A Gardiner Kincaid se le notaba que su impaciencia iba en aumento. Para no perder tiempo, dividió el grupo y dio instrucciones a sus compañeros para que reconocieran el terreno.
– ¿Y bien? -preguntó a su regreso.
– Créame, esto es un laberinto, no un cementerio -contestó Du Gard-. La cámara que he inspeccionado da a otras dos cámaras. Y de ambas salen pasadizos que penetran aún más en el interior.
– Lo mismo ocurre por el otro lado -confirmó Sarah.
– ¿Y todas están vacías? -quiso saber su padre.
– Las que yo he visto, sí -aseguró Mortimer Laydon-. Pero si mis modestos conocimientos arqueológicos no me engañan, eso no tiene nada de extraño, ¿no?
– No. -Hingis meneó la cabeza-. Los constructores de las tumbas egipcias eran maestros en dejar pistas falsas para engañar a intrusos y saqueadores. En la mayor parte de las tumbas de faraones hay innumerables cámaras secundarias destinadas solo a cumplir ese objetivo. El arte está en encontrar la verdadera cámara funeraria.
– Así es -confirmó Gardiner-, yo no lo habría explicado mejor. Lo más sensato sería que buscáramos por separado; de ese modo, avanzaremos más.
– ¿Te parece buena idea, padre? -objetó Sarah-. Yo creo que no deberíamos separarnos. -¿Por qué no?
– Sarah tiene razón -convino Du Gard-. En un lugar como este deberíamos permanecer juntos.
– ¿Un lugar como este? ¿De qué está hablando?
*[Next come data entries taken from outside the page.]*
Lemma elem_of_max_keys_of sim_data (m : Q) (k : string) :
  k ∈ max_keys_of sim_data m
  <-> exists v, (k, v) ∈ sim_data /\ (v == m)%Q.
Proof.
  unfold max_keys_of. rewrite list_elem_of_fmap. split.
  - intros ([k' v] & -> & [Heq Hin]%list_elem_of_filter). simpl in *.
    exists v. split; [done|]. by apply Qeq_bool_iff.
  - intros (v & Hin & Heq). exists (k, v). split; [done|].
    apply list_elem_of_filter. split; [|done]. simpl. by apply Qeq_bool_iff.
Qed.

(** The best matches are all the candidates at the maximum: ties are kept. *)
Lemma max_keys_of_all_attaining sim_data (m : Q) :
  NoDup (keys sim_data) ->
  all_attaining sim_data m (max_keys_of sim_data m).
Proof.
  intros Hnd. split; [|apply elem_of_max_keys_of].
  unfold max_keys_of, keys in *.
  induction sim_data as [|[k v] sim_data IH]; simpl; [constructor|].
  apply NoDup_cons in Hnd as [Hk Hnd].
  rewrite filter_cons. case_decide; simpl; [|by apply IH].
  apply NoDup_cons. split; [|by apply IH].
  intros ([k' v'] & Hkk & [_ Hin]%list_elem_of_filter)%list_elem_of_fmap.
  simpl in Hkk. subst k'. apply Hk. apply list_elem_of_fmap.
  by exists (k, v').
Qed.

Lemma max_keys_of_nonempty sim_data (m : Q) :
  is_maximum m (values sim_data) -> max_keys_of sim_data m <> [].
Proof.
  intros [Hin _] Hnil. unfold values in Hin.
  apply list_elem_of_fmap in Hin as ([k v] & Hv & Hin). simpl in Hv. subst v.
  assert (k ∈ max_keys_of sim_data m) as Hk.
  { apply elem_of_max_keys_of. exists m. split; [done|]. apply Qeq_refl. }
  rewrite Hnil in Hk. by apply elem_of_nil in Hk.
Qed.

Lemma existsb_eqb_elem_of rec_id (ks : list string) :
  existsb (String.eqb rec_id) ks = bool_decide (rec_id ∈ ks).
Proof.
  induction ks as [|k ks IH].
  - symmetry. apply bool_decide_eq_false_2, not_elem_of_nil.
  - cbn [existsb]. rewrite IH.
    destruct (String.eqb_spec rec_id k) as [->|Hne]; cbn [orb].
    + symmetry. apply bool_decide_eq_true_2, list_elem_of_here.
    + apply bool_decide_ext. rewrite elem_of_cons.
      split; [by right|]. by intros [?|?].
Qed.

(** The counting code increments the counter the specification names. *)
Lemma tally_outcome rec_id sim_data c (m : Q) :
  py_max (values sim_data) = Ok m ->
  tally rec_id sim_data c
  = Ok (incr (outcome_of rec_id (max_keys_of sim_data m)) c).
Proof.
  intros Hmax. pose proof (py_max_is_maximum _ _ Hmax) as Hism.
  pose proof (max_keys_of_nonempty _ _ Hism) as Hne.
  unfold tally. rewrite Hmax. cbn [result_bind]. unfold outcome_of.
  destruct (max_keys_of sim_data m) as [|k0 [|k1 ks]]; [done| |].
  - cbn [length Nat.eqb Nat.ltb Nat.leb lookup list_lookup result_bind].
    destruct (String.eqb_spec k0 rec_id) as [->|Hk]; cbn [result_bind].
    + destruct (decide ([rec_id] = [rec_id])); done.
    + destruct (decide ([k0] = [rec_id])) as [Heq|_]; [congruence|].
      destruct (decide (length [k0] = 1)); done.
  - cbn [length Nat.eqb Nat.ltb Nat.leb result_bind].
    destruct (decide (k0 :: k1 :: ks = [rec_id])) as [Heq|_]; [done|].
    destruct (decide (S (S (length ks)) = 1)) as [Heq|_]; [done|].
    rewrite existsb_eqb_elem_of.
    destruct (decide (rec_id ∈ k0 :: k1 :: ks)) as [Hin|Hnin].
    + by rewrite bool_decide_eq_true_2.
    + by rewrite bool_decide_eq_false_2.
Qed.

Lemma total_incr (o : outcome) c : total (incr o c) = S (total c).
Proof. destruct o; unfold total; simpl; lia. Qed.

(** Every successful count raises exactly one counter by one. *)
Lemma tally_total rec_id sim_data c c' :
  tally rec_id sim_data c = Ok c' -> total c' = S (total c).
Proof.
  intros Htally.
  destruct (py_max (values sim_data)) as [m|e] eqn:Hmax.
  - rewrite (tally_outcome _ _ _ m Hmax) in Htally.
    injection Htally as <-. apply total_incr.
  - unfold tally in Htally. by rewrite Hmax in Htally.
Qed.
End TallyFacts.

(** ** The comparison of a subset with its pool *)

Section RunFacts.
Context {R : RandomModule}.

Lemma bind_Ok {A B} (m : M R A) (k : A -> M R B) g r :
  (m ≫= k) g = Ok r ->
  exists a g1, m g = Ok (a, g1) /\ k a g1 = Ok r.
Proof.
  unfold mbind, M_bind, bind. destruct (m g) as [[a g1]|e]; [|done].
  intros Hk. by exists a, g1.
Qed.

Lemma bind_run {A B} (m : M R A) (k : A -> M R B) g a g1 :
  m g = Ok (a, g1) -> (m ≫= k) g = k a g1.
Proof.
  intros Hm. unfold mbind, M_bind, bind. by rewrite Hm.
Qed.

Lemma bind_raise {A B} (m : M R A) (k : A -> M R B) g e :
  m g = Raise e -> (m ≫= k) g = Raise e.
Proof.
  intros Hm. unfold mbind, M_bind, bind. by rewrite Hm.
Qed.

Lemma lift_Ok {A} (x : result A) g r :
  lift (R:=R) x g = Ok r -> exists a, x = Ok a /\ r = (a, g).
Proof.
  unfold lift. destruct x as [a|e]; [|done]. intros [= <-]. by exists a.
Qed.

Lemma ret_Ok {A} (a : A) g r :
  mret (M:=M R) a g = Ok r -> r = (a, g).
Proof. by intros [= <-]. Qed.
End RunFacts.

Section CompareFacts.
Context (R : RandomModule).

(** A hardening pass keeps the keys, in order, and may only fail an
    assertion. *)
Lemma harden_records_keys (hd_instance : BLIP) (d d' : dict rec_data) g g' :
  harden_records R hd_instance d g = Ok (d', g') -> keys d' = keys d.
Proof.
  revert d' g g'. induction d as [|[rec_id rec] d IH]; intros d' g g' Hrun.
  - simpl in Hrun. apply ret_Ok in Hrun. by injection Hrun as -> _.
  - cbn [harden_records] in Hrun.
    apply bind_Ok in Hrun as (_ & g1 & _ & Hrun).
    apply bind_Ok in Hrun as (og & g2 & _ & Hrun).
    apply bind_Ok in Hrun as (hd & g3 & _ & Hrun).
    apply bind_Ok in Hrun as (d'' & g4 & Hrest & Hrun).
    apply ret_Ok in Hrun. injection Hrun as -> _.
    unfold keys in *. simpl. f_equal. by eapply IH.
Qed.

Lemma harden_records_length (hd_instance : BLIP) (d d' : dict rec_data) g g' :
  harden_records R hd_instance d g = Ok (d', g') -> length d' = length d.
Proof.
  intros Hrun%harden_records_keys. unfold keys in Hrun.
  by rewrite <- (length_map fst d'), Hrun, length_map.
Qed.

(** A query that is compared successfully raises one counter of each
    variant by one. *)
Lemma compare_query_total (pool : dict rec_data) (query : string * rec_data)
    (res res' : type_counters) g g' :
  compare_query R pool query res g = Ok (res', g') ->
  total (og_bf_dice res') = S (total (og_bf_dice res))
  /\ total (blip_bf_dice res') = S (total (blip_bf_dice res)).
Proof.
  destruct query as [rec_id rec]. unfold compare_query. intros Hrun.
  apply bind_Ok in Hrun as (_ & g1 & _ & Hrun).
  apply bind_Ok in Hrun as (_ & g2 & _ & Hrun).
  apply bind_Ok in Hrun as (_ & g3 & _ & Hrun).
  apply bind_Ok in Hrun as ([og_sim blip_sim] & g4 & _ & Hrun).
  apply bind_Ok in Hrun as (og & g5 & Hog & Hrun).
  apply bind_Ok in Hrun as (blip & g6 & Hblip & Hrun).
  apply ret_Ok in Hrun. injection Hrun as -> _.
  apply lift_Ok in Hog as (og' & Hog & [= <- _]).
  apply lift_Ok in Hblip as (blip' & Hblip & [= <- _]).
  simpl. split; by eapply tally_total.
Qed.

Lemma for_each_compare_query_total (pool queries : dict rec_data)
    (res res' : type_counters) g g' :
  for_each queries (compare_query R pool) res g = Ok (res', g') ->
  total (og_bf_dice res') = total (og_bf_dice res) + length queries
  /\ total (blip_bf_dice res') = total (blip_bf_dice res) + length queries.
Proof.
  revert res g. induction queries as [|q queries IH]; intros res g Hrun.
  - rewrite for_each_nil in Hrun. injection Hrun as -> _. simpl. lia.
  - rewrite for_each_cons in Hrun.
    destruct (compare_query R pool q res g) as [[res1 g1]|e] eqn:Hq; [|done].
    apply compare_query_total in Hq as [Hog Hblip].
    apply IH in Hrun as [Hog' Hblip']. simpl. lia.
Qed.

Lemma build_pool_Ok (base_records rec_type_dict : dict rec_data)
    (sel : string) (prob : Q) (hardened pool : dict rec_data) g g' :
  build_pool R base_records sel prob rec_type_dict g = Ok ((hardened, pool), g') ->
  length hardened = length rec_type_dict
  /\ keys pool
     = keys (dict_of_items
               (fst (rnd_shuffle R _ (dict_merge base_records rec_type_dict) g))).
Proof.
  unfold build_pool. intros Hrun.
  apply bind_Ok in Hrun as (l & g1 & Hl & Hrun).
  apply bind_Ok in Hrun as (hd1 & g2 & _ & Hrun).
  apply bind_Ok in Hrun as (hardened' & g3 & Hpass1 & Hrun).
  apply bind_Ok in Hrun as (hd2 & g4 & _ & Hrun).
  apply bind_Ok in Hrun as (pool' & g5 & Hpass2 & Hrun).
  apply ret_Ok in Hrun. unfold draw in Hl. simplify_eq.
  split; [by eapply harden_records_length|].
  rewrite Hl. by eapply harden_records_keys.
Qed.

(** C3.  When a subset has been processed, the four outcome counters of
    each similarity variant add up to the number of records of the subset. *)
Theorem outcome_counters_sum_to_subset_size
    (base_records rec_type_dict : dict rec_data) (sel : string) (prob : Q)
    (base_sample_size : Z) (rec_type : string)
    (res_dict res_dict' : dict type_counters) g g' :
  compare_rec_type R base_records sel prob base_sample_size rec_type
    rec_type_dict res_dict g = Ok (res_dict', g') ->
  exists res,
    dict_get rec_type res_dict' = Ok res
    /\ total (og_bf_dice res) = length rec_type_dict
    /\ total (blip_bf_dice res) = length rec_type_dict.
Proof.
  unfold compare_rec_type. intros Hrun.
  apply bind_Ok in Hrun as (_ & g1 & _ & Hrun).
  apply bind_Ok in Hrun as ([hardened pool] & g2 & Hpool & Hrun).
  apply bind_Ok in Hrun as (_ & g3 & _ & Hrun).
  apply bind_Ok in Hrun as (res & g4 & Hloop & Hrun).
  apply ret_Ok in Hrun. injection Hrun as -> _.
  exists res. split; [apply dict_get_set|].
  apply build_pool_Ok in Hpool as [Hlen _].
  apply for_each_compare_query_total in Hloop as [Hog Hblip].
  simpl in *. lia.
Qed.
End CompareFacts.

Section QueryClaims.
Context (R : RandomModule).

Lemma keys_sims_of (field : rec_data -> option bitarray) (rec : rec_data)
    (pool : dict rec_data) :
  keys (sims_of field rec pool) = keys pool.
Proof.
  unfold keys, sims_of. rewrite map_map. done.
Qed.

(** The loop over the pool fills the two similarity dictionaries. *)
Lemma for_each_compare_pair (rec : rec_data) (pool : dict rec_data)
    (og_sim blip_sim : dict Q) g :
  complete_rec rec ->
  Forall (fun comp => complete_rec (snd comp)) pool ->
  for_each pool (compare_pair R rec) (og_sim, blip_sim) g
  = Ok ((fold_left (fun d comp =>
                      dict_set (fst comp)
                        (bit_array_dice_sim (default [] (og_bf rec))
                                            (default [] (og_bf (snd comp)))) d)
                   pool og_sim,
         fold_left (fun d comp =>
                      dict_set (fst comp)
                        (bit_array_dice_sim (default [] (hd_bf rec))
                                            (default [] (hd_bf (snd comp)))) d)
                   pool blip_sim), g).
Proof.
  intros (_ & [rog Hrog] & [rhd Hrhd]) Hpool. revert og_sim blip_sim.
  induction Hpool as [|[comp_id comp] pool (Hq & [cog Hcog] & [chd Hchd]) _ IH];
    intros og_sim blip_sim; [done|].
  rewrite for_each_cons. unfold compare_pair at 1.
  simpl in Hq, Hcog, Hchd. destruct Hq as [cq Hcq].
  rewrite Hcq, Hcog, Hchd, Hrog, Hrhd. simpl.
  rewrite IH, ?Hrog, ?Hrhd, ?Hcog, ?Hchd. done.
Qed.

Lemma sims_of_fold (field : rec_data -> option bitarray) (rec : rec_data)
    (pool : dict rec_data) :
  NoDup (keys pool) ->
  fold_left (fun d comp =>
               dict_set (fst comp)
                 (bit_array_dice_sim (default [] (field rec))
                                     (default [] (field (snd comp)))) d)
            pool []
  = sims_of field rec pool.
Proof.
  intros Hnd.
  by rewrite (fold_dict_set_fresh fst
                (fun comp => bit_array_dice_sim (default [] (field rec))
                               (default [] (field (snd comp)))) pool []).
Qed.
#[global] Instance sameTags_preorder : PreOrder sameTags.
Proof. split; [done|]. intros s1 s2 s3 H1 H2. unfold sameTags in *. congruence. Qed.

#[global] Instance distinctTags_preorder : PreOrder distinctTags.
Proof. split; [by intros st Hnd|]. intros s1 s2 s3 H1 H2 Hnd. by apply H2, H1. Qed.

Lemma logs_one ok ev st st' : log st' = log st ++ [ev] → ok ev → logs ok st st'.
Proof. intros Heq Hok. exists [ev]. split; [done|]. by constructor. Qed.

Lemma logs_none ok st st' : log st' = log st → logs ok st st'.
Proof. intros Heq. exists []. by rewrite app_nil_r. Qed.

Lemma remove_logs ok by_ n :
  (∀ x, ok (EvRemove by_ x)) → holds (logs ok) (remove by_ n).
Proof.
  intros Hok st a st'. unfold remove. mrun. intros [= _ <-].
  eexists. split; [reflexivity|]. constructor; [apply Hok|constructor].
Qed.

#[global] Instance logs_injecting ok :
  (∀ i, ok (EvReplace i)) → (∀ i, ok (EvInject i)) → (∀ x, ok (EvRemove ByHookInjector x)) →
  Injecting (logs ok).
Proof.
  intros Hreplace Hinject Hremove. split.
  - apply _.
  - intros st a st' [= _ <-]. by apply logs_none.
  - intros i n st a st' [= _ <-]. by eapply logs_one; [reflexivity|].
  - intros n st a st' [= _ <-]. by apply logs_none.
  - intros p n st a st' [= _ <-]. by apply logs_none.
  - intros n. by apply remove_logs.
  - intros d st a st' [= _ <-]. by eapply logs_one; [reflexivity|].
Qed.

#[global] Instance logs_sweeping ok :
  (∀ i, ok (EvReplace i)) → (∀ i, ok (EvInject i)) → (∀ x, ok (EvRemove ByHookInjector x)) →
  (∀ t, ok (EvEnqueue t)) →
  Sweeping (logs ok).
Proof.
  intros Hreplace Hinject Hremove Henqueue. split; [by apply logs_injecting|].
  intros [t|] st a st'; unfold tagsToRemoveImportsFrom_add; mrun; intros [= _ <-].
  - case_bool_decide; [by apply logs_none|]. by eapply logs_one; [reflexivity|].
  - by apply logs_none.
Qed.

#[global] Instance sameTags_injecting : Injecting sameTags.
Proof.
  split; [apply _|..]; by intros; intros st a st' [= _ <-].
Qed.

#[global] Instance distinctTags_sweeping : Sweeping distinctTags.
Proof.
  split; [split; [apply _|..]|].
  1-6: by intros; intros st a st'; unfold remove; mrun; intros [= _ <-] Hnd; exact Hnd.
  intros [t|] st a st'; unfold tagsToRemoveImportsFrom_add; mrun; intros [= _ <-]; [|done].
  case_bool_decide as Hin; [done|]. intros Hnd. cbn [tagsToRemoveImportsFrom addLog setTags].
  rewrite fmap_app. apply NoDup_app. split; [done|]. split; [|apply NoDup_singleton].
  intros x Hx ->%list_elem_of_singleton. done.
Qed.

#[global] Instance sweepEvent_sweeping : Sweeping (logs sweepEvent).
Proof. apply logs_sweeping; by intros. Qed.

End Log.

(** ** Tag resolution *)

Section Resolution.

Lemma followVariableDeclarations_step stack st b :
  followVariableDeclarations (S stack) st (Some b) =
    match aliasTarget st b with
    | Some next => followVariableDeclarations stack st next
    | None => inr b
    end.
Proof.
  unfold aliasTarget. simpl. destruct (pathNode st (path b)); [|done].
  now destruct (_ && _).
Qed.

(** C4, as amended.  The resolver has no bound on its recursion and no
    visited set; what bounds it is the chain of aliases, or else the call
    stack.  When the chain that starts at the binding ends after [n] further
    calls, the resolver gives what the chain ends with as soon as the stack
    has room for more than [n] calls, and exhausts a smaller stack.  When the
    chain does not end (it runs into a cycle), the resolver exhausts the
    stack however large it is: the call ends with the [RangeError] of the
    engine, never with a binding. *)
Theorem followVariableDeclarations_terminates_without_cycle st b :
  (∀ n r, chainEnds st b n r →
     ∀ stack, followVariableDeclarations stack st (Some b)
              = if decide (n < stack) then r else inl stackOverflow)
  ∧ ((∀ n r, ¬ chainEnds st b n r) →
     ∀ stack, followVariableDeclarations stack st (Some b) = inl stackOverflow).
Proof.
  split.
  - intros n r Hchain.
    induction Hchain as [b Hend|b Hunbound|b b' n r Hstep _ IH]; intros [|stack]; try done;
      rewrite followVariableDeclarations_step.
    + by rewrite Hend.
    + rewrite Hunbound. by destruct stack.
    + rewrite Hstep, IH. destruct (decide (n < stack)), (decide (S n < S stack)); done || lia.
  - intros Hloop stack. revert b Hloop.
    induction stack as [|stack IH]; intros b Hloop; [done|].
    rewrite followVariableDeclarations_step.
    destruct (aliasTarget st b) as [[b'|]|] eqn:Hstep.
    + apply IH. intros n r Hchain. apply (Hloop (S n) r). by eapply chain_step.
    + destruct (Hloop _ _ (chain_unbound st b Hstep)).
    + destruct (Hloop _ _ (chain_end st b Hstep)).
Qed.

(** On [let x = y; let y = x] the stack is exhausted, whatever its size. *)
Lemma cyclic_aliases_go_on stack :
  followVariableDeclarations stack Sample.cyclic (Some (Sample.constBinding 11))
  = inl stackOverflow
  ∧ followVariableDeclarations stack Sample.cyclic (Some (Sample.constBinding 21))
    = inl stackOverflow.
Proof.
  induction stack as [|stack [IHx IHy]]; [done|].
  rewrite !followVariableDeclarations_step.
  change (aliasTarget Sample.cyclic (Sample.constBinding 11))
    with (Some (Some (Sample.constBinding 21))).
  change (aliasTarget Sample.cyclic (Sample.constBinding 21))
    with (Some (Some (Sample.constBinding 11))).
  done.
Qed.

(** C4, as the claim states it, fails on [let x = y; let y = x]: the
    recursion from the binding of [x] is not bounded, no stack is large
    enough for it. *)
Lemma cyclic_aliases_never_come_back :
  ¬ boundedRecursion Sample.cyclic (Some (Sample.constBinding 11)).
Proof.
  intros (depth & Hdepth). apply (Hdepth depth); [done|].
  apply cyclic_aliases_go_on.
Qed.
(** * UWB localizer: a shallow embedding of [uwb_localizer/core.py] and of the
      serial framing helpers of [uwb_localizer/input_adapters.py].

    Conventions of the embedding.
    - Python [float] values are idealised as real numbers ([R]); rounding,
      infinities and NaN are outside the model.
    - Python [int] values that are used as list indices or lengths are [nat];
      anchor identifiers and [z_sign] are [Z].
    - [bytes] is [list byte].
    - A [dict] is an association list in insertion order with pairwise
      distinct keys; [len] is its length.
    - A raised exception is the left injection of a [sum]; where an object is
      mutated before an exception escapes, the state is threaded explicitly
      and survives the exception. *)

From Stdlib Require Import String ZArith Bool Arith Lia Reals Lra List.
From Stdlib.Strings Require Import Byte.
Import ListNotations.

Set Implicit Arguments.

(** ** Exceptions *)

(** The exception classes that the modelled code raises itself, plus
    [ExternalError] for an exception coming out of a third-party call whose
    class is neither [ValueError] nor one of its subclasses.  The message of a
    [ValueError] is the fixed leading text of the formatted message. *)
Inductive exn : Type :=
| ValueError (msg : string)
| IndexError (msg : string)
| KeyError (key : Z)
| struct_error (msg : string)
| ExternalError (cls : string) (msg : string).

Definition result (A : Type) : Type := (exn + A)%type.

Definition is_ValueError (e : exn) : bool :=
  match e with ValueError _ => true | _ => false end.

(** Exceptions with a mutable receiver: the state after the call is returned
    whether or not the call raised. *)
Definition M (S A : Type) : Type := S -> result A * S.

Definition ret {S A} (a : A) : M S A := fun s => (inr a, s).
Definition bind {S A B} (m : M S A) (k : A -> M S B) : M S B :=
  fun s => match m s with
           | (inl e, s') => (inl e, s')
           | (inr a, s') => k a s'
           end.

Declare Scope py_scope.
Delimit Scope py_scope with py.
Notation "x <- m ;; k" := (bind m (fun x => k))
  (at level 61, m at next level, right associativity) : py_scope.
Notation "m ;;; k" := (bind m (fun _ => k))
  (at level 61, right associativity) : py_scope.

(** [for x in xs: body x] *)
Fixpoint for_each {S A} (xs : list A) (body : A -> M S unit) : M S unit :=
  match xs with
  | [] => ret tt
  | x :: xs' => (body x ;;; for_each xs' body)%py
  end.

(** ** Dictionaries keyed by anchor id *)

Definition dict (V : Type) : Type := list (Z * V).
(** * Lernenergie-Profil: the scoring and validation engine

    A shallow embedding of [lernprofil/auswertung.py] (version 0.2.1): the
    static item taxonomy, [validate_ratings], [reverse_likert],
    [classify_score], [check_response_quality], [compute_dimension_scores],
    [compute_chronotype_index], [compute_additional_indices] and
    [compute_profile], followed by the properties the specification states
    about them.

    Conventions of the embedding.
    - A Python [dict] is an association list in insertion order whose keys
      are pairwise distinct ([wf_dict]); iteration follows the list.
    - A dynamically typed value is a [pyval]; [bool] is a subclass of [int]
      in Python, so [isinstance(v, int)] holds of [PBool] as well.
    - The result dicts with a fixed set of keys are records, except the
      dict of [check_response_quality], which is kept as a dict so that the
      presence of a key and a [None] value under it stay apart.
    - A raised exception is a [Raise] result carrying the exception class and
      a structured rendering of the message that the source formats.
    - A Python [float] is modelled by the rational number it denotes: the
      arithmetic of the source is carried out exactly in [Q], and
      [round(x, n)] is rounding to [n] decimals, ties to even, returning the
      decimal in lowest terms. *)

From Stdlib Require Import String Ascii List Bool ZArith QArith Qround Qabs.
From Stdlib Require Import Lia Lqa.
From Stdlib Require Import Permutation Sorted.
Import ListNotations.
Local Open Scope string_scope.
Local Open Scope list_scope.
Local Open Scope Z_scope.
(** [run_study].  The two figures drawn after the results file are
    recorded by the files they are saved to. *)
Definition run_study (dim : Z) (target_name : string) (num_iters : Z)
    (var_max : Q) (seed burn_in : Z) (proposal_name : string)
    (proposal_params : option (gmap string (list Q)))
    (kwargs : gmap string PyVal) (w : World) : (exn + SweepData.t) * World :=
  match actual_dimension target_name dim kwargs with
  | inl e => (inl e, w)
  | inr actual_dim =>
  match get_target_distribution super_funnel_data target_name dim true kwargs with
  | inl e => (inl e, w)
  | inr target_distribution =>
  let scale_param_range := np_linspace (1#100) var_max 40 in
  match sweep proposal_name actual_dim num_iters target_distribution seed burn_in
          proposal_params scale_param_range [] [] (generator w) with
  | (inl e, g1) => (inl e, {| generator := g1; outputs := outputs w |})
  | (inr (acceptance_rates, esjds), g1) =>
  let w1 := {| generator := g1; outputs := outputs w |} in
  match py_max esjds with
  | inl e => (inl e, w1)
  | inr max_esjd =>
  match np_argmax esjds with
  | inl e => (inl e, w1)
  | inr max_esjd_index =>
  match acceptance_rates !! max_esjd_index, scale_param_range !! max_esjd_index with
  | Some max_acceptance_rate, Some max_scale_param =>
      let data := {|
        SweepData.target_distribution := target_name;
        SweepData.proposal_distribution := proposal_name;
        SweepData.dimension := actual_dim;
        SweepData.num_iterations := num_iters;
        SweepData.seed := seed;
        SweepData.max_esjd := max_esjd;
        SweepData.max_acceptance_rate := max_acceptance_rate;
        SweepData.max_scale_param := max_scale_param;
        SweepData.expected_squared_jump_distances := esjds;
        SweepData.acceptance_rates := acceptance_rates;
        SweepData.scale_param_range := scale_param_range |} in
      let label := run_label target_name proposal_name actual_dim num_iters seed in
      let saved := outputs w ++ [ResultsFile ("data/" +:+ label +:+ ".json") data] in
      (* the traceplot of one more run at the selected scale *)
      match proposal_config_for proposal_name max_scale_param actual_dim
              proposal_params with
      | inl e => (inl e, {| generator := g1; outputs := saved |})
      | inr optimal_proposal_config =>
          match simulate actual_dim optimal_proposal_config num_iters
                  target_distribution seed burn_in g1 with
          | (inl e, g2) => (inl e, {| generator := g2; outputs := saved |})
          | (inr _, g2) =>
              let traceplot := FigureFile ("images/traceplot_" +:+ label +:+ ".png") in
              let density := FigureFile ("images/density2D_" +:+ label +:+ ".png") in
              (inr data,
               {| generator := g2;
                  outputs := saved ++ traceplot
                             :: (if 2 <=? actual_dim then [density] else []) |})
          end
      end
  | _, _ => (inl (IndexError "list index out of range"), w1)
  end end end end end end.
End Sweep.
No es la primera vez que entro en una tumba antigua.
– Lo sé, milord, pero esta es diferente. La desgracia flota en el aire, la percibo.
– ¿Desgracia? -Gardiner lo miró dubitativo.
– Usted conoce mis habilidades. Me disgusta aludir a ellas, pero en este caso no puedo hacer otra cosa. La desgracia flota en este lugar, lo percibo claramente.
– ¿Qué clase de desgracia?
– ¿Cuántas clases hay? -preguntó irritado el adivino-. Muerte, ruina, perdición: escoja la que prefiera. Este lugar está plagado.
– ¿Y qué espera? -lo increpó Hingis, de quien se había apoderado la fiebre por hacerse con el botín, al igual que del viejo Gardiner-. ¿Que demos media vuelta y abandonemos ahora que estamos tan cerca del objetivo?
– Pourquoipas? Créame, no lo diría si no lo pensara en serio -aseguró Du Gard mirando receloso a su alrededor-. Yo ya conocía todo esto…
– ¿Lo conocías? -preguntó Sarah.
– Lo vi una vez -confirmó el francés enigmáticamente, y le lanzó una mirada que la estremeció. Sarah comprendió que se refería a la visión que había tenido en Le Miroir Brisé un día después de que la expedición de Gardiner Kincaid fuera atacada.
La visión de la muerte de su padre…
Aquel era el escenario de la visión de Du Gard, y Sarah comenzó a vislumbrar que todo aquello no era una casualidad. De acuerdo con su carácter ilustrado y moderno, había intentado convencerse de que el destino no existía y que todos tenían en sus manos la posibilidad de determinar su suerte. Pero en aquel viaje había aprendido otras cosas…
– Yo me quedaré contigo, padre -dijo escuetamente para disimular que la voz le temblaba.
– Ni hablar. -Gardiner meneó la cabeza-. Te necesito al otro lado.
– Entonces me opondré a tu deseo -objetó con obstinación, y su padre sonrió indulgente.
– Hija -dijo-, no has hecho otra cosa desde que saliste de Yorkshire. Me has seguido en contra de mis instrucciones expresas, me has estado espiando y has luchado por conseguir un puesto en esta expedición.
– Padre, yo…
– Con tu obstinación y tu valor has contribuido a que todos hayamos logrado llegar hasta aquí -prosiguió el viejo Gardiner- y, precisamente por eso, nuestros caminos tienen que separarse.